Assigned task -
Print nothing but the lines below starting at the line that holds "(Some memo)." and ending at the line that holds "(** The largest", including both, each exactly as written.

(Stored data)

......

(** * XAP host client (lib/python/qmk/cli/xap/xap.py)

    A shallow embedding of [XAPDevice]: the request/response transaction
    engine, the reader loop that signals waiting callers, the broadcast
    listener, the chunked device-info fetch and the memoised [version] and
    [info] queries, followed by the properties established about them.

    Bytes are integers in [0, 256) held in a [list Z]; Python [int] is [Z].
    The device object's mutable attributes, the transport and the host
    environment are the fields of one record that every method threads. *)

From stdpp Require Import gmap strings list pretty.
From Stdlib Require Import ZArith Lia.

Open Scope Z_scope.

Set Warnings "-register-all".

(** ** Python built-ins used by the client *)

Module Py.

(** Exceptions that the modelled statements can raise.  [ExternalError]
    stands for whatever [gzip.decompress] or [json.loads] raises. *)
Inductive exn : Set :=
| OverflowError
| IndexError
| TypeError
| KeyError
| AttributeError
| ExternalError (name : string).

Inductive byteorder : Set := little | big.

(** Base-256 digits of [v], least significant first, [n] of them. *)
Fixpoint le_digits (n : nat) (v : Z) : list Z :=
  match n with
  | O => []
  | S k => v mod 256 :: le_digits k (v / 256)
  end.

(** [int.to_bytes(length, byteorder)]: unsigned; [None] is OverflowError. *)
Definition to_bytes (v : Z) (length : nat) (order : byteorder) : option (list Z) :=
  if (0 <=? v) && (v <? 256 ^ Z.of_nat length) then
    Some (match order with
          | little => le_digits length v
          | big => rev (le_digits length v)
          end)
  else None.

(** [int.from_bytes(b, "little")]. *)
Fixpoint from_bytes_little (b : list Z) : Z :=
  match b with
  | [] => 0
  | x :: rest => x + 256 * from_bytes_little rest
  end.

(** [random.randrange(start, stop)]: some integer of [range(start, stop)],
    selected here by the entropy drawn from the generator. *)
Definition randrange (start stop entropy : Z) : Z :=
  start + entropy mod (stop - start).

(** [len] *)
Definition len {A} (l : list A) : Z := Z.of_nat (length l).

(** [b"\x00" * n]: empty when [n] is not positive. *)
Definition zeros (n : Z) : list Z := repeat 0 (Z.to_nat n).

(** [seq[lo:hi]] for non-negative bounds: clamped to the sequence. *)
Definition slice {A} (l : list A) (lo hi : Z) : list A :=
  take (Z.to_nat (hi - lo)) (drop (Z.to_nat lo) l).

(** [seq[i]] for a non-negative index; [None] is IndexError. *)
Definition index {A} (l : list A) (i : nat) : option A := l !! i.

(** [str.lower] on ASCII letters. *)
Definition lower_ascii (c : Ascii.ascii) : Ascii.ascii :=
  let n := Ascii.nat_of_ascii c in
  if (Nat.leb 65 n && Nat.leb n 90)%bool then Ascii.ascii_of_nat (n + 32) else c.

Fixpoint lower (s : string) : string :=
  match s with
  | EmptyString => EmptyString
  | String c rest => String (lower_ascii c) (lower rest)
  end.

(** [needle in haystack] on strings. *)
Fixpoint contains (needle haystack : string) : bool :=
  if String.prefix needle haystack then true
  else match haystack with
       | EmptyString => false
       | String _ rest => contains needle rest
       end.

(** Values a device-info record is made of: what [json.loads] yields,
    plus [bytes] and [None] that [info] stores itself. *)
Inductive pyval : Type :=
| PNone
| PBool (b : bool)
| PInt (n : Z)
| PFloat (mantissa exponent : Z)
| PStr (s : string)
| PBytes (b : list Z)
| PList (l : list pyval)
| PDict (d : list (string * pyval)).

(** Insertion-ordered dict update: replace in place, else append. *)
Fixpoint assoc_set (k : string) (v : pyval) (d : list (string * pyval))
  : list (string * pyval) :=
  match d with
  | [] => [(k, v)]
  | (k', v') :: rest =>
      if String.eqb k k' then (k, v) :: rest else (k', v') :: assoc_set k v rest
  end.

Fixpoint assoc_get (k : string) (d : list (string * pyval)) : option pyval :=
  match d with
  | [] => None
  | (k', v') :: rest => if String.eqb k k' then Some v' else assoc_get k rest
  end.

End Py.

Import Py.

(** ** Version rendering *)

(** [f'{val>>24}.{val>>16 & 0xFF}.{val & 0xFFFF}']; [>>] binds tighter
    than [&]. *)
Definition _u32toBCD (val : Z) : string :=
  pretty (Z.shiftr val 24) +:+ "." +:+
  pretty (Z.land (Z.shiftr val 16) 0xFF) +:+ "." +:+
  pretty (Z.land val 0xFFFF).

(** [XAPFlags.SUCCESS] *)
Definition SUCCESS : Z := 0x01.

(** ** Device state *)

(** A [threading.Event] together with the [_ret] attribute that the
    reader attaches to it ([None] while the attribute does not exist). *)
Record Event : Type := mkEvent {
  is_set : bool;
  _ret : option (list Z)
}.
(** Reading what [quote_units] wrote, up to the closing quote, gives the
    string back, and what followed the quote. *)
Lemma read_quote_units (s rest : jsstring) :
  read_string (quote_units s ++ 34 :: rest) = Some (s, rest).
Proof.
  enough (H : read_string (quote_units s ++ 34 :: rest) = Some (s, rest)
              /\ forall c, read_string (quote_units (c :: s) ++ 34 :: rest)
                           = Some (c :: s, rest)) by apply H.
  induction s as [|d s' [IH0 IH1]].
  - split; [reflexivity|]. intros c. cbn [quote_units].
    destruct (is_high_surrogate c) eqn:Hh.
    + rewrite read_unicode_escape
        by (apply surrogate_below_65536; left; exact Hh).
      reflexivity.
    + destruct (is_low_surrogate c) eqn:Hl.
      * rewrite <- app_assoc, read_unicode_escape
          by (apply surrogate_below_65536; right; exact Hl).
        reflexivity.
      * rewrite <- app_assoc, read_escape_unit. reflexivity.
  - split; [apply IH1|]. intros c.
    change (quote_units (c :: d :: s'))
      with (if is_high_surrogate c then
              if is_low_surrogate d then c :: d :: quote_units s'
              else unicode_escape c ++ quote_units (d :: s')
            else if is_low_surrogate c then unicode_escape c ++ quote_units (d :: s')
                 else escape_unit c ++ quote_units (d :: s')).
    destruct (is_high_surrogate c) eqn:Hh.
    + destruct (is_low_surrogate d) eqn:Hl.
      * destruct (surrogate_below_65536 c (or_introl Hh)) as (_ & Hc34 & Hc92).
        destruct (surrogate_below_65536 d (or_intror Hl)) as (_ & Hd34 & Hd92).
        cbn [app]. rewrite (read_literal c _ Hc34 Hc92), (read_literal d _ Hd34 Hd92), IH0.
        reflexivity.
      * rewrite <- app_assoc, read_unicode_escape
          by (apply surrogate_below_65536; left; exact Hh).
        rewrite (IH1 d). reflexivity.
    + destruct (is_low_surrogate c) eqn:Hl.
      * rewrite <- app_assoc, read_unicode_escape
          by (apply surrogate_below_65536; right; exact Hl).
        rewrite (IH1 d). reflexivity.
      * rewrite <- app_assoc, read_escape_unit, (IH1 d). reflexivity.
Qed.
(** * A shallow embedding of the BFHL service (src/index.js)

    The service is one Express handler, [POST /bfhl], in front of a small
    numeric kernel ([generateFibonacci], [isPrime], [filterPrimes], [gcd],
    [calculateHCF], [calculateLCM]) and an AI delegate ([getAIResponse]).

    Conventions of the embedding.
    - A JavaScript number is a rational, or one of [NaN], [+Infinity],
      [-Infinity].  The results of [+], [*], [/] and of reading a numeric
      string are rounded as IEEE binary64 does (to nearest, ties to even,
      gradual underflow, overflow to an infinity); [%] is exact on doubles
      and needs no rounding.  The sign of zero is not represented.  Finite
      results are kept in lowest terms.
    - A JavaScript string is its sequence of UTF-16 code units.
    - A [throw] is the [Throw] outcome of [result]; only the [message] of the
      thrown error is kept, since that is all the handler reads.
    - The recursion of [gcd] consumes call stack: it takes the number of
      frames still available and throws the engine's [RangeError] when they
      are used up.
    - The text-generation service is a parameter, a function from the prompt
      to what the call does.  Console output is not represented. *)

From Stdlib Require Import ZArith NArith QArith Qreduction Znumtheory.
From Stdlib Require Qcanon.
From Stdlib Require Import List Bool Lia String Ascii DecimalString.
From Stdlib Require Import Permutation.
From Equations Require Import Equations.
Import ListNotations.

Set Warnings "-register-all".
Local Open Scope Z_scope.

(** ** Strings *)

Definition jsstring := list N.

Definition str (s : string) : jsstring :=
  map N_of_ascii (list_ascii_of_string s).

Definition jsstring_eqb (a b : jsstring) : bool :=
  if list_eq_dec N.eq_dec a b then true else false.

(** [WhiteSpace] and [LineTerminator] of ECMAScript: what [trim] removes and
    what [\s] matches. *)
Definition is_space (c : N) : bool :=
  existsb (N.eqb c)
    [9; 10; 11; 12; 13; 32; 160; 5760; 8232; 8233; 8239; 8287; 12288; 65279]%N
  || ((8192 <=? c) && (c <=? 8202))%N.

Fixpoint trimStart (s : jsstring) : jsstring :=
  match s with
  | c :: s' => if is_space c then trimStart s' else s
  | [] => []
  end.

Definition trim (s : jsstring) : jsstring :=
  rev (trimStart (rev (trimStart s))).

(** ** Numbers *)

Inductive number : Type :=
| Fin (q : Q)
| NaN
| PInf
| NInf.

Definition int (z : Z) : number := Fin (inject_Z z).

Definition inf (negative : bool) : number := if negative then NInf else PInf.

Definition Qsign (q : Q) : Z := Z.sgn (Qnum q).

(** *** Rounding to binary64 *)

(** [n / d] rounded to the nearest integer, ties to the even one, for
    [0 <= n] and [0 < d]. *)
Definition round_half_even (n d : Z) : Z :=
  let f := n / d in
  match 2 * (n mod d) ?= d with
  | Lt => f
  | Gt => f + 1
  | Eq => if Z.even f then f else f + 1
  end.
Lemma updateImportsWorker_bounded (sourceFile : SourceFile)
  (updateRef updateImport : string -> outcome (option string))
  (changes : t) (u : unit) (changes' : t) :
  updateImportsWorker sourceFile updateRef updateImport changes
  = Returned (u, changes') ->
  exists es,
    changes' = (changes ++ es)%list
    /\ List.length es
       <= List.length (referencedFiles sourceFile)
          + List.length (imports sourceFile)
    /\ Forall (fun e => edit_fileName e = fileName sourceFile) es.
Proof.
  intros Hrun.
  assert (forall A (xs : list A), list_sum (map (fun _ => 1) xs) = List.length xs)
    as Hones by (intros A xs; induction xs; simpl; auto).
  pose proof Hrun as Hrun'.
  unfold updateImportsWorker, bind in Hrun, Hrun'.
  match type of Hrun with
  | match ?refs changes with _ => _ end = _ =>
      destruct (refs changes) as [[u1 c1]|] eqn:Hrefs; [|discriminate]
  end.
  pose proof Hrefs as Hrefs'.
  apply (forOf_bounded _ _ (fun _ => 1)) in Hrefs as (es1 & -> & L1).
  2: { intros ref c v c' _ Hstep.
       exact (recordUpdate_bounded _ _ _ _ _ _ Hstep). }
  apply (forOf_bounded _ _ (fun _ => 1)) in Hrun as (es2 & -> & L2).
  2: { intros literal c v c' _ Hstep.
       exact (recordUpdate_bounded _ _ _ _ _ _ Hstep). }
  rewrite Hones in L1, L2.
  apply (forOf_appends (fun e => edit_fileName e = fileName sourceFile))
    in Hrefs' as (es1' & E1 & P1).
  2: { intros ref c v c' _ Hstep.
       apply (recordUpdate_appends (fileName sourceFile) (reference_range ref))
         in Hstep as (es & -> & Hes).
       exists es. split; [reflexivity|].
       eapply Forall_impl; [|exact Hes]. now intros e [He _]. }
  apply app_inv_head in E1. subst es1'.
  apply (forOf_appends (fun e => edit_fileName e = fileName sourceFile))
    in Hrun' as (es2' & E2 & P2).
  2: { intros literal c v c' _ Hstep.
       apply (recordUpdate_appends (fileName sourceFile)
                (createStringRange literal)) in Hstep as (es & -> & Hes).
       exists es. split; [reflexivity|].
       eapply Forall_impl; [|exact Hes]. now intros e [He _]. }
  apply app_inv_head in E2. subst es2'.
  exists (es1 ++ es2)%list. split; [now rewrite app_assoc|]. split.
  - rewrite length_app. lia.
  - apply Forall_app. now split.
Qed.
(** ** The Cosmos IBC adapter ([CosmNativeTokenAdapter.ts]) *)

Definition COSMOS_IBC_TRANSFER_TIMEOUT : Z := 60000.

(** [Long] of the [long] package: a 64-bit two's complement integer, here the
    integer of its value. [fromNumber] saturates, [multiply] wraps. *)
Definition Long_fromNumber (value : Z) : Z :=
  if (value <=? - 2 ^ 63)%Z then (- 2 ^ 63)%Z
  else if (2 ^ 63 <=? value + 1)%Z then (2 ^ 63 - 1)%Z
  else value.

Definition Long_wrap (z : Z) : Z := ((z + 2 ^ 63) mod 2 ^ 64 - 2 ^ 63)%Z.

Definition Long_multiply (this multiplier : Z) : Z :=
  Long_wrap (this * Long_fromNumber multiplier).

(** The properties object handed to the constructor; a property the
    configuration leaves out is [None]. *)
Record CosmProperties : Type := mkCosmProperties {
  ibcDenom : option string;
  sourcePort : option string;
  sourceChannel : option string;
}.

Record TransferParams : Type := mkTransferParams {
  weiAmountOrId : AmountOrId;
  recipient : Address;
  fromAccountOwner : option Address;
}.

Record Coin : Type := mkCoin {
  denom : option string;
  amount : string;
}.

Record MsgTransfer : Type := mkMsgTransfer {
  msg_sourcePort : option string;
  msg_sourceChannel : option string;
  msg_token : Coin;
  msg_sender : Address;
  msg_receiver : Address;
  timeoutTimestamp : Z;
  msg_memo : string;
}.

Record MsgTransferEncodeObject : Type := mkEncodeObject {
  typeUrl : string;
  value : MsgTransfer;
}.

(** The state of a [CosmNativeTokenAdapter] instance. The multi-provider
    handle plays no part in transfer construction and is left out. *)
Record CosmNativeTokenAdapter : Type := mkCosmNativeTokenAdapter {
  chainName : string;
  addresses : gmap string string;
  properties : CosmProperties;
}.

(** [new CosmNativeTokenAdapter(chainName, multiProvider, addresses, properties)] *)
Definition newCosmNativeTokenAdapter (chainName : string)
    (addresses : gmap string string) (properties : CosmProperties)
  : Result CosmNativeTokenAdapter :=
  if negb (truthy (ibcDenom properties))
     || negb (truthy (sourcePort properties))
     || negb (truthy (sourceChannel properties))
  then Throw (Error "Missing properties for CosmNativeTokenAdapter")
  else Ok {| chainName := chainName; addresses := addresses; properties := properties |}.

(** [populateTransferTx(transferParams, memo = '')]. [now] is the value of
    [new Date().getTime()] when the method body evaluates it: milliseconds
    since the epoch on the clock at the time of the call. *)
Definition populateTransferTx (now : Z) (this : CosmNativeTokenAdapter)
    (transferParams : TransferParams) (memo : option string)
  : Result MsgTransferEncodeObject :=
  if negb (truthy (fromAccountOwner transferParams)) then
    Throw (Error "fromAccountOwner is required for ibc transfers")
  else
    Ok {| typeUrl := "/ibc.applications.transfer.v1.MsgTransfer";
          value :=
            {| msg_sourcePort := sourcePort (properties this);
               msg_sourceChannel := sourceChannel (properties this);
               msg_token :=
                 {| denom := ibcDenom (properties this);
                    amount := amountToString (weiAmountOrId transferParams) |};
               msg_sender := default ""%string (fromAccountOwner transferParams);
               msg_receiver := recipient transferParams;
               timeoutTimestamp :=
                 Long_multiply (Long_fromNumber (now + COSMOS_IBC_TRANSFER_TIMEOUT)) 1000000;
               msg_memo := default ""%string memo |} |}.

(** [class CosmNativeToHypTokenAdapter extends CosmNativeTokenAdapter]: the
    composite adapter whose transfer is an IBC transfer to the intermediate
    router carrying a contract call in its memo. *)
Section CosmNativeToHyp.
(** The execute instruction the SDK's [CwHypCollateralAdapter] returns, and
    the types of its message and funds, all outside the modelled sources. *)
Variable Msg Funds : Type.

Record ExecuteInstruction : Type := mkExecuteInstruction {
  contractAddress : Address;
  msg : Msg;
  funds : Funds;
}.

Record CosmNativeToHypTokenAdapter : Type := mkCosmNativeToHypTokenAdapter {
  super : CosmNativeTokenAdapter;
  intermediateRouterAddress : Address;
  destinationRouterAddress : Address;
  derivedIbcDenom : string;
  intermediateChainName : string;
  destinationDomainId : DomainId;
}.

(** [cwAdapter.populateTransferRemoteTx({...transferParams, destination,
    txValue})] on a [CwHypCollateralAdapter] for the given chain, token
    denom, warp router and gas denom. *)
Variable populateTransferRemoteTx :
  string → string → Address → option string →
  TransferParams → DomainId → string → Result ExecuteInstruction.

(** [JSON.stringify({ wasm: { contract, msg, funds } })] *)
Variable stringifyWasmMemo : Address → Msg → Funds → string.

Definition newCosmNativeToHypTokenAdapter (chainName : string)
    (intermediateRouterAddress destinationRouterAddress : Address)
    (properties : CosmProperties) (derivedIbcDenom intermediateChainName : string)
    (destinationDomainId : DomainId) : Result CosmNativeToHypTokenAdapter :=
  base ← newCosmNativeTokenAdapter chainName
          {[ "intermediateRouterAddress"%string := intermediateRouterAddress;
             "destinationRouterAddress"%string := destinationRouterAddress ]}
          properties;
  Ok {| super := base;
        intermediateRouterAddress := intermediateRouterAddress;
        destinationRouterAddress := destinationRouterAddress;
        derivedIbcDenom := derivedIbcDenom;
        intermediateChainName := intermediateChainName;
        destinationDomainId := destinationDomainId |}.

(** The override of [populateTransferTx]; [now] is the clock reading when the
    inherited method, called last, evaluates [new Date().getTime()]. *)
Definition populateTransferTx_viaRouter (now : Z) (this : CosmNativeToHypTokenAdapter)
    (transferParams : TransferParams) : Result MsgTransferEncodeObject :=
  transfer ← populateTransferRemoteTx (intermediateChainName this)
                (derivedIbcDenom this) (intermediateRouterAddress this)
                (ibcDenom (properties (super this)))
                transferParams (destinationDomainId this) "1";
  let memo :=
    stringifyWasmMemo (contractAddress transfer) (msg transfer) (funds transfer) in
  populateTransferTx now (super this)
    {| weiAmountOrId := weiAmountOrId transferParams;
       recipient := intermediateRouterAddress this;
       fromAccountOwner := fromAccountOwner transferParams |}
    (Some memo).
End CosmNativeToHyp.

(** The spec's reading of "missing or empty". *)
Definition missingOrEmpty (property : option string) : Prop :=
  property = None ∨ property = Some ""%string.

(** The largest clock reading, in milliseconds, whose timeout still fits a
    [Long] of nanoseconds: 11 April 2262. *)
Definition lastRepresentableClock : Z := 9223371976854.

(** ** The builder as a sequence of pushes

    Auxiliary, for the proofs: the [push] calls [computeTokenRoutes] makes, in
    the order it makes them, as a list of (origin chain, destination chain,
    route). [computeTokenRoutes_pushAll] below shows the builder is exactly
    the replay of this list on the freshly instantiated map. *)

Abbreviation Edge := (string * string * Route)%type (only parsing).

Definition pushAll (edges : list Edge) (tokenRoutes : RoutesMap) : Result RoutesMap :=
  forOf edges (fun e m => push e.1.1 e.1.2 e.2 m) tokenRoutes.

Definition routeOf (token : TokenMetadata) (ty : RouteType) (o d : Address) : Route :=
  mkRoute ty (tok_caip2Id token) (tok_address token) (tok_tokenRouterAddress token)
          o d (tok_decimals token).

(** The two pushes of one iteration of the innermost loop (none when the
    iteration is skipped). *)
Definition siblingEdges (token : TokenMetadata) (hypToken otherHypToken : HypToken)
  : list Edge :=
  if bool_decide (hyp_caip2Id otherHypToken = hyp_caip2Id hypToken) then []
  else
    [ (hyp_caip2Id hypToken, hyp_caip2Id otherHypToken,
       routeOf token SyntheticToSynthetic (hyp_address hypToken) (hyp_address otherHypToken));
      (hyp_caip2Id otherHypToken, hyp_caip2Id hypToken,
       routeOf token SyntheticToSynthetic (hyp_address otherHypToken) (hyp_address hypToken)) ].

......

Output for this exercise -
    (Some memo).
End CosmNativeToHyp.

(** The spec's reading of "missing or empty". *)
Definition missingOrEmpty (property : option string) : Prop :=
  property = None ∨ property = Some ""%string.

(** The largest clock reading, in milliseconds, whose timeout still fits a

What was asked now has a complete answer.